Ohio State has to slow the Clemson run game

The Buckeyes have shown that they can slow down elite running backs, but they’ve also shown some susceptibility on the ground too — you only need to look at Jonathan Taylor’s performance against Ohio State during the regular season vs. the Big Ten Championship game to see that variation.

Travis Etienne is every bit the running back that Jonathan Taylor and J.K. Dobbins are. What makes Clemson so dangerous on offense is that they — like Ohio State — can combine elite rushing with explosive downfield passing. And Clemson’s star receivers Tee Higgins and Justyn Ross are 6’4 and better than any receiver the Buckeyes defense has faced this year.

The chart below shows the rate of explosive plays on the x-axis and average EPA per explosive play on the y-axis. Essentially, this looks at how often you’re explosive, and then when you are, how big those explosive plays are:

As you can see, Ohio State’s offense is marginally more explosive, but Clemson’s big plays are relatively bigger — they’re almost a carbon-copy of Oklahoma’s offense in that regard. The two teams are nearly evenly matched on standard downs, passing downs, in overall average EPA and in EPA success rate, but those two datapoints should be the primary focus for the Ohio State defense:

  1. Clemson has a significant advantage in rushing efficiency and explosiveness
  2. Clemson’s explosive plays are very explosive

So it will be critical for Ohio State to avoid the steady efficiency march from Etienne and short RPOs that can then open the door for downfield shots to Ross and Higgins. Okudah, Wade, and Arnette will definitely have their hands full — and Chase Young will need to recreate his Penn State and first Wisconsin game performances to force Trevor Lawrence into risky decisions.
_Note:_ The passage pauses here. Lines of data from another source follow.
(** X22.  The ranking of the sources is stable: among the documents of any
    one score, the order after sorting is the order in which they were
    retrieved. *)
Theorem sort_by_score_stable (docs : list document) (v : nat) :
  List.filter (fun d => score d =? v) (sort_by_score docs)
  = List.filter (fun d => score d =? v) docs.
Proof.
  induction docs as [|d docs IH]; simpl; [reflexivity|].
  destruct (Nat.eqb_spec (score d) v) as [Hd|Hd].
  - by rewrite filter_insert_same, IH.
  - by rewrite filter_insert_other, IH.
Qed.

Lemma source_lines_no_link docs : forall i,
  forallb no_link docs = true -> source_lines i docs = EmptyString.
Proof.
  induction docs as [|d docs IH]; intros i H; simpl in *; [reflexivity|].
  apply andb_true_iff in H as [Hd Hdocs].
  rewrite (IH (S i) Hdocs). unfold source_line.
  unfold no_link in Hd. apply negb_true_iff in Hd. by rewrite Hd.
Qed.

Lemma forallb_firstn {A} (p : A -> bool) n (l : list A) :
  forallb p l = true -> forallb p (firstn n l) = true.
Proof.
  revert n. induction l as [|x l IH]; intros [|n]; simpl; try reflexivity.
  intros H. apply andb_true_iff in H as [Hx Hl]. by rewrite Hx, IH.
Qed.

Lemma forallb_insert_by_score p d l :
  p d = true -> forallb p l = true ->
  forallb p (insert_by_score d l) = true.
Proof.
  intros Hd. induction l as [|e l IH]; simpl; [by rewrite Hd|].
  intros H. apply andb_true_iff in H as [He Hl].
  destruct (score e <=? score d); simpl; by rewrite ?Hd, ?He, ?Hl, ?IH.
Qed.

Lemma forallb_sort_by_score p l :
  forallb p l = true -> forallb p (sort_by_score l) = true.
Proof.
  induction l as [|d l IH]; simpl; [reflexivity|].
  intros H. apply andb_true_iff in H as [Hd Hl].
  apply forallb_insert_by_score; auto.
Qed.

(** X23.  When documents were retrieved but none of them has a usable URL
    (it is missing, empty or "Unknown"), the sources text is the header
    alone: a non-empty text with no line in it. *)
Theorem format_sources_without_links (docs : list document) :
  docs <> [] ->
  forallb no_link docs = true ->
  format_sources docs = sources_header
  /\ nonempty (format_sources docs) = true.
Proof.
  intros Hne Hall.
  assert (E : format_sources docs = sources_header).
  { unfold format_sources. destruct docs as [|d docs]; [contradiction|].
    rewrite source_lines_no_link; [reflexivity|].
    unfold selected_docs. by apply forallb_firstn, forallb_sort_by_score. }
  by rewrite E.
Qed.

Lemma format_sources_without_links_witness :
  format_sources [admissions_doc; untitled_doc] = sources_header
  /\ nonempty (format_sources [admissions_doc; untitled_doc]) = true.
Proof.
  apply format_sources_without_links; [discriminate | reflexivity].
Defined.

End ChatbotFacts.

(* ===================================================================== *)
(** * Further properties: the streamed and the blocking query *)
(* ===================================================================== *)

Section StreamingAgreement.

Import Text Chatbot.

Local Arguments Nat.leb : simpl never.
Local Arguments Nat.ltb : simpl never.

Variable rt : runtime.

(** Before the final event every event has empty sources and [done]
    unset. *)
Lemma stream_loop_shape question context docs chunks : forall acc,
  exists init final,
    stream_loop rt question context docs acc chunks = init ++ [final]
    /\ Forall (fun ev => sources ev = EmptyString /\ done ev = false) init
    /\ done final = true.
Proof.
  induction chunks as [|c chunks IH]; intros acc; simpl.
  - destruct (parse_and_format_response rt acc);
      eexists [], _; by repeat split.
  - destruct (parse_and_format_response rt (acc +:+ c)) as [p|];
      [|eexists [], _; by repeat split].
    destruct (IH (acc +:+ c)) as (init & final & -> & Hinit & Hfinal).
    eexists (_ :: init), final. split; [reflexivity|].
    split; [|exact Hfinal]. constructor; [by split | exact Hinit].
Qed.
Notably, Ohio State might have an advantage in the red zone however, so preventing explosive plays from outside the 20 will be important to eventually limiting the Tigers to 3 points.


As I wrote in the intro, this should be a coin flip game. No team has dominated on both sides of the ball like Clemson over the last two months, while the Tigers also haven’t faced anyone close to Ohio State’s talent level, either. While things like passing downs, explosive passes, and slowing Etienne may provide marginal advantages here and there, a single turnover or field position advantage could decide things in the end.